(Dataset entries)
┌──

(** * Release tools: the version-directive rewriter and the release checks

    A shallow embedding of [update_version_next.py] (the pattern
    [DIRECTIVE_RE] and [main]) and of the release checks exercised by
    [tests/test_run_release.py], with the properties stated about them.

    Python strings are sequences of Unicode code points: a character is a
    code point in [N] and a string is a list of them.  Files hold text;
    encoding and decoding (UTF-8) are not part of the model. *)

From Stdlib Require Import NArith Ascii String Decimal DecimalPos DecimalN Lia.
From stdpp Require Import base option list gmap strings.

Open Scope N_scope.
Open Scope list_scope.

(** ** Characters and strings *)

Module Py.

Abbreviation char := N.
Abbreviation str := (list N).

(** A literal of the development, as a Python string (ASCII only). *)
Definition lit (s : string) : str :=
  map N_of_ascii (list_ascii_of_string s).

Definition LF : char := 10.
Definition CR : char := 13.

(** [str.isspace] for one character, which is what [\s] tests in a [str]
    pattern: the ASCII white space 9-13, 28-32 and the Unicode characters
    of bidirectional type WS, B or S or of category Zs. *)
Definition is_space (c : char) : bool :=
  ((9 <=? c) && (c <=? 13)) || ((28 <=? c) && (c <=? 32))
  || (c =? 133) || (c =? 160) || (c =? 5760)
  || ((8192 <=? c) && (c <=? 8202))
  || (c =? 8232) || (c =? 8233) || (c =? 8239) || (c =? 8287)
  || (c =? 12288).

(** [.] under [re.DOTALL]: any character, line breaks included. *)
Definition any_char (_ : char) : bool := true.

(** [s.startswith(p)], returning what follows the prefix. *)
Fixpoint strip_prefix (p s : str) : option str :=
  match p with
  | [] => Some s
  | a :: p' =>
      match s with
      | [] => None
      | b :: s' => if a =? b then strip_prefix p' s' else None
      end
  end.

(** [needle in s] for strings. *)
Fixpoint contains (needle s : str) : bool :=
  match strip_prefix needle s with
  | Some _ => true
  | None => match s with [] => false | _ :: s' => contains needle s' end
  end.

└──

*Your instructions*. Give back the opening line of the records above and every line after it, up to and including the one with "(** A literal", unchanged.

*Answer*.
(** * Release tools: the version-directive rewriter and the release checks

    A shallow embedding of [update_version_next.py] (the pattern
    [DIRECTIVE_RE] and [main]) and of the release checks exercised by
    [tests/test_run_release.py], with the properties stated about them.

    Python strings are sequences of Unicode code points: a character is a
    code point in [N] and a string is a list of them.  Files hold text;
    encoding and decoding (UTF-8) are not part of the model. *)

From Stdlib Require Import NArith Ascii String Decimal DecimalPos DecimalN Lia.
From stdpp Require Import base option list gmap strings.

Open Scope N_scope.
Open Scope list_scope.

(** ** Characters and strings *)

Module Py.

Abbreviation char := N.
Abbreviation str := (list N).

(** A literal of the development, as a Python string (ASCII only). *)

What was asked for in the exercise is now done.